WHAT IS EXPECTED: Below are the records. Retype exactly the lines between the lines holding "(inr x, fs)." and "(** Monad laws", inclusive.

--*--

(* ===== verification/Prelude.v ===== *)
(** * A verification development of the MATLAB-patching scripts

    The repository ships three Python scripts that patch the MATLAB GUI
    application [matlab-main/EEGQualityAnalyzer/EEGQualityAnalyzer.m] by
    grafting function blocks taken from
    [matlab-main/JuanAnalyzerManual/JuanAnalyzer.m]:

    - [src/fix_upload_panel.py]: reads both files as line lists, cuts the
      fixed donor range [juan_lines[105:188]], rewrites two literal titles
      with [str.replace], re-splits the text on ['\n'] (dropping empty
      pieces) and splices it over the fixed destination range [157:352],
      followed by one blank line;
    - [src/fix_browse_function.py]: scans the destination lines for the
      first line containing [function browseFile(app)] and the first line
      containing [function detectMarkersFromField(app)] (the loop breaks
      there), and replaces the half-open range between them by a constant
      block; a missing marker makes [None + 1] raise [TypeError] in the
      progress [print] before anything is written;
    - [src/update_gui_workflow.py]: six [re.sub] / [re.search] steps over
      the whole destination text (property list, data properties, and the
      functions [createUploadPanel], [selectEventsManually], [browseFile]
      and the stage-6 block of [processEEG]), then one write.

    The spec ([spec.md]) generalises these scripts into a "block splicer":
    locate (marker scan), extract (slice and join), rewrite (ordered
    substitutions), splice ([doc[:start] + new + doc[end:]]).

    ** Files of the development (in dependency order)

    - [Prelude.v] (this file): the [py_scope] notations, the Python
      exception type [exc], the file store [FS] (a [gmap] from paths to
      texts), the state-and-exception monad [PyM] the scripts run in
      ([pret], [pbind], [praise]), the hint databases [pyspec] and
      [pyrw], the development's Ltac and the list lemmas the components
      share.
    - [PyStr.v], [Module PyStr]: the [str] and [list] built-ins the
      scripts call ([in], [str.replace], [str.split], [str.strip],
      slicing, [readlines], [''.join]).
    - [PyIO.v], [Module PyIO]: [open]/[read]/[readlines]/[write]/
      [writelines] in text mode as [PyM] operations on the store, with
      universal-newline translation on read; the two paths.
    - [Lines.v], [Module Lines]: well-formed line documents ([doc_ok]:
      every element one line, all but the last ending with ['\n']), on
      which [readlines] undoes [''.join]; the facts about reading back a
      file written with [f.writelines].
    - [Output.v], [Module Output]: standard output.  The monad [PyW]
      adds to [PyM] the list of printed messages ([print]); [lift] and
      [of_sum] embed store operations and pure steps; [result] and
      [output] read a run; [str_of_nat] is the f-string rendering of an
      [int] ([Nat.to_uint] digits).
    - [Splice.v], [Module Splice]: the spec's block splicer ([locate],
      [extract], [rewrite], [splice]) as an abstract specification, with
      markers behind the [Marker] class.  Not code: the contract the two
      line-based scripts are refined against.
    - [FixBrowse.v], [Module FixBrowse]: [src/fix_browse_function.py];
      the loop of lines 12-17 as [scan_body]/[scan] on a [scan_state]
      record holding its two variables, the whole script as
      [fix_browse_function].
    - [FixUpload.v], [Module FixUpload]: [src/fix_upload_panel.py]; the
      new line list as [new_lines], the script as [fix_upload_panel].
    - [PyRe.v], [Module PyRe]: the part of Python's [re] the third script
      uses: pattern syntax, parser [compile], backtracking matcher [mtch],
      [search_from], and a declarative semantics [accepts] for which the
      matcher is sound.
    - [PySub.v], [Module PySub]: replacement templates
      ([parse_template], [expand]) and the [re.sub] loop ([sub_loop],
      [py_sub]).
    - [UpdateGui.v], [Module UpdateGui]: [src/update_gui_workflow.py];
      the script's constants verbatim, [step1] .. [step6], [pipeline] and
      [update_gui_workflow].
    - [BrowseLoop.v], [Module BrowseLoop]: the loop of
      [fix_browse_function.py] (lines 12-17) as a transition system
      [loop_step] on configurations [config], next to the [Fixpoint]
      [scan] of [FixBrowse.v] that it is proved equal to.
    - [Safety.v], [Module Safety]: the predicates [read_only],
      [writes_within] and [all_or_nothing] on [PyM] programs, closed under
      [pbind] (hints of [pyspec]), and the safety of the three scripts.
    - [Report.v], [Module Report]: the three scripts as they run, with
      every [print] where the source has it: [fix_browse_main],
      [fix_upload_main] and [update_gui_main] (the steps after the reads
      are [update_gui_body]), the messages they print, and the full
      transcript [update_gui_transcript] of a successful run.

    The three scripts share no state: each is a [PyM unit] program that
    reads the files it needs from the store and writes the destination
    once; with its progress reports it is a [PyW unit] program of
    [Report.v] made of the same store operations with the [print]s in
    between.  They interact only through the file they all patch.

    ** What the theorems show

    - The two line-based scripts: the exact text written when the markers
      or ranges are found ([fix_browse_writes], [fix_upload_run]); no
      write and the exception raised otherwise ([fix_browse_no_write]);
      refinement of the spec's [locate]/[extract]/[rewrite]/[splice]
      ([fix_browse_refines_splice], [fix_upload_refines_splice]); and
      where the code departs from the spec: stop marker searched from
      line 0, so that a stop marker before the start line makes the script
      fail where [locate] succeeds ([fix_browse_order_divergence]), blank
      lines dropped ([relines_drops_blank]; the re-split gives back
      well-formed lines, [relines_lines_text]), hard-coded ranges not
      checked, wrong removed-line count.  Reading back what [fix_browse_function.py]
      writes gives, line for line, the spec's [splice] document
      ([fix_browse_reread]), and the script is idempotent: a second run
      writes the same store back ([fix_browse_idempotent]).  A short
      destination without a final newline gets the first line of the
      block glued onto its last line ([fix_upload_glued_line]).
    - The regular-expression script: steps 3 and 5 pass [re.DOTALL] as
      the [count] argument, so on functions spanning several lines they
      replace nothing ([step3_dotall_as_count], [step5_dotall_as_count]);
      step 4 inserts before every [startProcessing] ([step4_inserts]),
      again on its own output ([step4_not_idempotent]), but uses donor
      code as a template: a donor escape becomes its character or raises
      ([step4_donor_escapes]); a missing block is skipped silently and
      the file is still written ([update_gui_nothing_found]); the only
      exceptions are those of invalid donor templates
      ([pipeline_errors]).  Each step is characterised as a left-to-right
      substitution: step 1 and step 6 replace the chains of literals
      joined by [.*?] ([step1_replaces], [step6_replaces]; the lazy gaps
      cross lines and other code, and step 6 turns the [\n] inside MATLAB
      strings into line breaks); step 2 inserts the
      two properties after each [EventInfo ... struct] ([step2_inserts]);
      the donor searches of steps 3-5 take the first chain match
      ([donor_functions]).
    - Progress reports: [fix_browse_function.py] prints nothing, or only the start line,
      before its [TypeError], and otherwise the 1-based line numbers and
      a removed count that is exact ([fix_browse_report]);
      [fix_upload_panel.py] always reports 195 removed lines, which is
      right only for destinations of at least 352 lines, and one line
      fewer than it inserts ([fix_upload_report]);
      [update_gui_workflow.py] prints a prefix of its transcript, the
      whole of it (the list of changes included) exactly when it
      succeeds, and stops after the header of the step that raised
      ([update_gui_report]).
    - Safety: each script writes no file but the destination, and an
      exception leaves the store as it was ([fix_browse_safe],
      [fix_upload_safe], [update_gui_safe]).
    - The marker loop: an invariant of every reachable configuration
      ([loop_invariant], by induction on [rtc loop_step]) and termination
      after exactly [stop_cut lines] iterations (one past the first stop
      line, or one per line), with the first start line visited and the
      first stop line in the loop variables ([loop_terminates]).
    - The Python model itself: [re.sub] with a literal
      pattern and a plain replacement is [str.replace]
      ([py_sub_literal_nobs]); [compile] numbers the groups 1..g in
      the order of their parentheses ([compile_groups]); [re.sub] on a
      pattern with one possible match per position is the reference scan
      [tok_sub] ([sub_loop_det]), and under [re.DOTALL] a chain
      [l0.*?l1...] matches along the first occurrences of its literals
      ([mtch_chain]); [str.strip] removes exactly the
      surrounding whitespace ([strip_spec]); [readlines] after [''.join]
      is the identity on well-formed documents ([readlines_join]), and
      [''.join] after reading in text mode gives the file back exactly
      when it has no CR line ends ([text_lines_roundtrip]).

    ** Fuel

    [compile] recurses on the pattern with fuel [3 * length pat + 3]:
    an alternation calls a sequence on the same text, a sequence an atom
    on the same text and itself on a shorter one, an atom an alternation
    on a shorter one, so [3 * length + 3], [+ 2] and [+ 1] bound the
    three parsers; [compile_fuel_enough] proves that any larger fuel
    gives the same result, so no pattern is rejected for lack of fuel.  [sub_loop] runs with
    fuel [sub_fuel s = 2 * length s + 2]: every iteration either advances
    through the text or follows an empty match with a step that must
    advance, so [sub_measure] decreases; [sub_fuel_enough] proves that
    any larger fuel gives the same result, so the fuel never cuts the
    substitution short.  The matcher [mtch] and the scans are structural.

    ** Representation

    Text is [list ascii]: Python [str] values are sequences of code
    points, and every literal the scripts write to a file is ASCII (the
    messages with a non-ASCII check mark are only printed).  Line and character indices are [nat]:
    the scripts only use non-negative constants and loop counters, and
    the one subtraction they print, [detect_markers_start - browse_start],
    is proved never to go below zero.  Printed messages are texts too;
    the character U+2705 of the scripts' messages is written as its
    UTF-8 bytes, standard output being assumed to be UTF-8.

    ** Not modelled

    - the MATLAB files themselves: they are not part of the repository
      and are treated as opaque texts;
    - the parts of [re] no script uses: character sets [[..]], anchors,
      backreferences in patterns, lookarounds, named groups (a [\g<name>]
      reference is treated as an unknown group), [re.IGNORECASE] and the
      other flags, and the compiled-pattern cache;
    - code points above 255 (no literal of the scripts has one).
*)

From Stdlib Require Export Ascii.
From Stdlib Require String.
From stdpp Require Export base list strings gmap.


(** Texts are lists of characters; [str] is an abbreviation so that all of
    stdpp's list lemmas apply without unfolding. *)
Abbreviation str := (list ascii).

(** The line feed ['\n'] and carriage return ['\r'] characters. *)
Definition LF : ascii := Ascii.ascii_of_nat 10.
Definition CR : ascii := Ascii.ascii_of_nat 13.

(** A text literal written as a Rocq string. *)
Abbreviation txt s := (String.list_ascii_of_string s%string).

(** ** Python exceptions raised by the scripts *)
Inductive exc : Type :=
  | FileNotFoundError (path : string)
  | TypeError
  | IndexError
  | ReError.

(** ** The file store the scripts read and write *)
Abbreviation FS := (gmap string str).

(** ** The state-and-exception monad of a Python script run

    A computation takes the file store and returns either an exception or
    a value, together with the store at that point: as in Python, an
    exception does not undo the writes made before it. *)
Definition PyM (A : Type) : Type := FS -> (exc + A) * FS.

Definition pret {A} (x : A) : PyM A := fun fs => (inr x, fs).

Definition pbind {A B} (m : PyM A) (k : A -> PyM B) : PyM B :=
  fun fs => match m fs with
            | (inl e, fs') => (inl e, fs')
            | (inr x, fs') => k x fs'
            end.

Definition praise {A} (e : exc) : PyM A := fun fs => (inl e, fs).

Declare Scope py_scope.
Delimit Scope py_scope with py.

Module PyNotations.
  Notation "x <- m ;; k" := (pbind m (fun x => k))
    (at level 100, m at next level, right associativity) : py_scope.
  Notation "m ;;; k" := (pbind m (fun _ => k))
    (at level 100, right associativity) : py_scope.
End PyNotations.

Create HintDb pyspec discriminated.
Create Rewrite HintDb pyrw.

(** Monad laws of [PyM], used to normalise script runs. *)
Lemma pbind_pret {A B} (x : A) (k : A -> PyM B) fs :
  pbind (pret x) k fs = k x fs.
Proof. reflexivity. Qed.

Lemma pbind_praise {A B} (e : exc) (k : A -> PyM B) fs :
  pbind (praise e) k fs = (inl e, fs).
Proof. reflexivity. Qed.

Lemma pbind_assoc {A B C} (m : PyM A) (k : A -> PyM B) (h : B -> PyM C) fs :
  pbind (pbind m k) h fs = pbind m (fun x => pbind (k x) h) fs.
Proof. unfold pbind. destruct (m fs) as [[e|x] fs']; reflexivity. Qed.

#[export] Hint Rewrite @pbind_pret @pbind_praise @pbind_assoc : pyrw.

(** ** Development tactics *)

(** Invert a hypothesis and clean up. *)
Ltac invc H := inversion H; subst; clear H.

(** Normalise a monadic run: unfold the combinators and reduce. *)
Ltac py_run := autorewrite with pyrw; cbn [pbind pret praise].

(** ** Generic list lemmas shared by the components *)

Section ListFacts.
Context {A : Type}.
Implicit Types l k : list A.

(** Splicing the slices of a list back around its own middle gives it back. *)
Lemma take_slice_drop l i j :
  i <= j -> take i l ++ take (j - i) (drop i l) ++ drop j l = l.
Proof.
  intros Hij. rewrite <- (take_drop i l) at 4.
  f_equal. rewrite <- (take_drop (j - i) (drop i l)) at 2.
  f_equal. rewrite drop_drop. f_equal. lia.
Qed.

(** The prefix kept by [take i] is untouched by whatever follows it. *)
Lemma take_app_prefix l k m i :
  i <= length l -> take i (take i l ++ k ++ m) = take i l.
Proof.
  intros Hi. rewrite take_app_length'; [done|]. rewrite length_take. lia.
Qed.

(** Length of a splice of a list at [i], [j]. *)
Lemma length_splice l k i j :
  i <= j <= length l ->
  length (take i l ++ k ++ drop j l) = length l - (j - i) + length k.
Proof.
  intros Hij. rewrite !length_app, length_take, length_drop. lia.
Qed.
(** Concatenating around one inserted element. *)
Lemma concat_app_singleton (a b : list (list A)) x :
  concat (a ++ [x] ++ b) = concat a ++ x ++ concat b.
Proof. rewrite !concat_app. simpl. by rewrite app_nil_r. Qed.
End ListFacts.

#[export] Hint Resolve take_slice_drop : pyspec.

--*--

RESPONSE TO THIS EXERCISE:
Definition pret {A} (x : A) : PyM A := fun fs => (inr x, fs).

Definition pbind {A B} (m : PyM A) (k : A -> PyM B) : PyM B :=
  fun fs => match m fs with
            | (inl e, fs') => (inl e, fs')
            | (inr x, fs') => k x fs'
            end.

Definition praise {A} (e : exc) : PyM A := fun fs => (inl e, fs).

Declare Scope py_scope.
Delimit Scope py_scope with py.

Module PyNotations.
  Notation "x <- m ;; k" := (pbind m (fun x => k))
    (at level 100, m at next level, right associativity) : py_scope.
  Notation "m ;;; k" := (pbind m (fun _ => k))
    (at level 100, right associativity) : py_scope.
End PyNotations.

Create HintDb pyspec discriminated.
Create Rewrite HintDb pyrw.

(** Monad laws of [PyM], used to normalise script runs. *)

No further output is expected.